(** ** The grid *)

(** Sizes for which no [u32] operation on the grid wraps. *)
Record sized (img : DecodedImage) (tile : Z) : Prop := {
  sz_tile : 0 < tile;
  sz_w : 0 <= width img /\ width img + tile <= 2 ^ 32;
  sz_h : 0 <= height img /\ height img + tile <= 2 ^ 32;
  sz_grid : (width img + tile - 1) / tile * ((height img + tile - 1) / tile) < 2 ^ 32
}.
Lemma u32_id z : 0 <= z < 2 ^ 32 -> u32 z = z.
Proof. apply Z.mod_small. Qed.
Lemma grid_exact n tile : 0 < tile -> 0 <= n -> n + tile <= 2 ^ 32 -> grid n tile = (n + tile - 1) / tile.
Proof. intros. unfold grid. rewrite u32_id; [done|lia]. Qed.
Lemma grid_cell n tile i : 0 < tile -> 0 <= n -> n + tile <= 2 ^ 32 -> (0 <= i < grid n tile <-> 0 <= i * tile < n).
Proof.
  intros. rewrite grid_exact by done. split; intros [A B].
  - split; [nia|]. assert (i + 1 <= (n + tile - 1) / tile) as C by lia. apply Z.div_le_lower_bound in C || idtac.
    pose proof (Z.mul_div_le (n + tile - 1) tile). nia.
  - split; [nia|]. apply Z.div_lt_upper_bound in B || idtac. enough (i + 1 <= (n + tile - 1) / tile) by lia.
    apply Z.div_le_lower_bound; nia.
Qed.

Lemma tile_row gw ty : map (fun tx => (tx, ty)) (seqZ 0 gw) = map (fun i => (i mod gw, i / gw)) (seqZ (gw * ty) gw).
Proof.
  replace (seqZ (gw * ty) gw) with (map (Z.add (gw * ty)) (seqZ 0 gw)) by (rewrite <- (Z.add_0_r (gw * ty)) at 2; apply fmap_add_seqZ).
  rewrite map_map. apply map_ext_in. intros tx H%list_elem_of_In%elem_of_seqZ.
  rewrite (Z.add_comm (gw * ty)), (Z.mul_comm gw), Z_mod_plus_full, Z.mod_small, Z.div_add, Z.div_small by lia. now rewrite Z.add_0_l.
Qed.
Lemma tiles_seq gw gh : 0 <= gw -> 0 <= gh -> tiles gw gh = map (fun i => (i mod gw, i / gw)) (seqZ 0 (gw * gh)).
Proof.
  intros Hw Hh. unfold tiles. pattern gh. apply natlike_ind; [|clear gh Hh; intros gh Hh IH|done].
  - now rewrite Z.mul_0_r.
  - rewrite <- (Z.add_1_r gh), (seqZ_app 0 gh 1) by lia. rewrite bind_app, IH.
    replace (gw * (gh + 1)) with (gw * gh + gw) by lia. rewrite (seqZ_app 0 (gw * gh)), map_app by nia. f_equal.
    rewrite !Z.add_0_l, (seqZ_cons gh 1), (seqZ_nil (Z.succ gh)) by lia. cbn. rewrite app_nil_r. apply tile_row.
Qed.
Lemma elem_of_tiles gw gh tx ty : (tx, ty) ∈ tiles gw gh <-> 0 <= tx < gw /\ 0 <= ty < gh.
Proof.
  unfold tiles. rewrite list_elem_of_bind. split.
  - intros (y & H & Hy%elem_of_seqZ). apply list_elem_of_In, in_map_iff in H as (x & [= -> ->] & Hx%list_elem_of_In%elem_of_seqZ). lia.
  - intros [Hx Hy]. exists ty. split; [|apply elem_of_seqZ; lia]. apply list_elem_of_In, in_map_iff. exists tx.
    split; [done|]. apply list_elem_of_In, elem_of_seqZ. lia.
Qed.
Lemma length_tiles gw gh : 0 <= gw -> 0 <= gh -> length (tiles gw gh) = Z.to_nat (gw * gh).
Proof. intros. rewrite tiles_seq by done. now rewrite length_map, length_seqZ. Qed.
Lemma tile_index_nth gw gh i t : 0 <= gw -> 0 <= gh -> gw * gh < 2 ^ 32 -> tiles gw gh !! i = Some t -> tile_index gw t = i.
Proof.
  intros Hw Hh Hg L. rewrite tiles_seq in L by done. rewrite list_lookup_fmap in L.
  destruct (seqZ 0 (gw * gh) !! i) as [z|] eqn:E; [|discriminate]. injection L as <-.
  apply lookup_seqZ in E as [-> E]. unfold tile_index. cbn [fst snd]. rewrite !Z.add_0_l.
  rewrite (Z.mul_comm (Z.of_nat i / gw)), <- Z.div_mod by nia. rewrite u32_id by lia. lia.
Qed.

--------------------

Repeat all the records. Match each line exactly.

**Output of the task:**
(** ** The grid *)

(** Sizes for which no [u32] operation on the grid wraps. *)
Record sized (img : DecodedImage) (tile : Z) : Prop := {
  sz_tile : 0 < tile;
  sz_w : 0 <= width img /\ width img + tile <= 2 ^ 32;
  sz_h : 0 <= height img /\ height img + tile <= 2 ^ 32;
  sz_grid : (width img + tile - 1) / tile * ((height img + tile - 1) / tile) < 2 ^ 32
}.
Lemma u32_id z : 0 <= z < 2 ^ 32 -> u32 z = z.
Proof. apply Z.mod_small. Qed.
Lemma grid_exact n tile : 0 < tile -> 0 <= n -> n + tile <= 2 ^ 32 -> grid n tile = (n + tile - 1) / tile.
Proof. intros. unfold grid. rewrite u32_id; [done|lia]. Qed.
Lemma grid_cell n tile i : 0 < tile -> 0 <= n -> n + tile <= 2 ^ 32 -> (0 <= i < grid n tile <-> 0 <= i * tile < n).
Proof.
  intros. rewrite grid_exact by done. split; intros [A B].
  - split; [nia|]. assert (i + 1 <= (n + tile - 1) / tile) as C by lia. apply Z.div_le_lower_bound in C || idtac.
    pose proof (Z.mul_div_le (n + tile - 1) tile). nia.
  - split; [nia|]. apply Z.div_lt_upper_bound in B || idtac. enough (i + 1 <= (n + tile - 1) / tile) by lia.
    apply Z.div_le_lower_bound; nia.
Qed.

Lemma tile_row gw ty : map (fun tx => (tx, ty)) (seqZ 0 gw) = map (fun i => (i mod gw, i / gw)) (seqZ (gw * ty) gw).
Proof.
  replace (seqZ (gw * ty) gw) with (map (Z.add (gw * ty)) (seqZ 0 gw)) by (rewrite <- (Z.add_0_r (gw * ty)) at 2; apply fmap_add_seqZ).
  rewrite map_map. apply map_ext_in. intros tx H%list_elem_of_In%elem_of_seqZ.
  rewrite (Z.add_comm (gw * ty)), (Z.mul_comm gw), Z_mod_plus_full, Z.mod_small, Z.div_add, Z.div_small by lia. now rewrite Z.add_0_l.
Qed.
Lemma tiles_seq gw gh : 0 <= gw -> 0 <= gh -> tiles gw gh = map (fun i => (i mod gw, i / gw)) (seqZ 0 (gw * gh)).
Proof.
  intros Hw Hh. unfold tiles. pattern gh. apply natlike_ind; [|clear gh Hh; intros gh Hh IH|done].
  - now rewrite Z.mul_0_r.
  - rewrite <- (Z.add_1_r gh), (seqZ_app 0 gh 1) by lia. rewrite bind_app, IH.
    replace (gw * (gh + 1)) with (gw * gh + gw) by lia. rewrite (seqZ_app 0 (gw * gh)), map_app by nia. f_equal.
    rewrite !Z.add_0_l, (seqZ_cons gh 1), (seqZ_nil (Z.succ gh)) by lia. cbn. rewrite app_nil_r. apply tile_row.
Qed.
Lemma elem_of_tiles gw gh tx ty : (tx, ty) ∈ tiles gw gh <-> 0 <= tx < gw /\ 0 <= ty < gh.
Proof.
  unfold tiles. rewrite list_elem_of_bind. split.
  - intros (y & H & Hy%elem_of_seqZ). apply list_elem_of_In, in_map_iff in H as (x & [= -> ->] & Hx%list_elem_of_In%elem_of_seqZ). lia.
  - intros [Hx Hy]. exists ty. split; [|apply elem_of_seqZ; lia]. apply list_elem_of_In, in_map_iff. exists tx.
    split; [done|]. apply list_elem_of_In, elem_of_seqZ. lia.
Qed.
Lemma length_tiles gw gh : 0 <= gw -> 0 <= gh -> length (tiles gw gh) = Z.to_nat (gw * gh).
Proof. intros. rewrite tiles_seq by done. now rewrite length_map, length_seqZ. Qed.
Lemma tile_index_nth gw gh i t : 0 <= gw -> 0 <= gh -> gw * gh < 2 ^ 32 -> tiles gw gh !! i = Some t -> tile_index gw t = i.
Proof.
  intros Hw Hh Hg L. rewrite tiles_seq in L by done. rewrite list_lookup_fmap in L.
  destruct (seqZ 0 (gw * gh) !! i) as [z|] eqn:E; [|discriminate]. injection L as <-.
  apply lookup_seqZ in E as [-> E]. unfold tile_index. cbn [fst snd]. rewrite !Z.add_0_l.
  rewrite (Z.mul_comm (Z.of_nat i / gw)), <- Z.div_mod by nia. rewrite u32_id by lia. lia.
Qed.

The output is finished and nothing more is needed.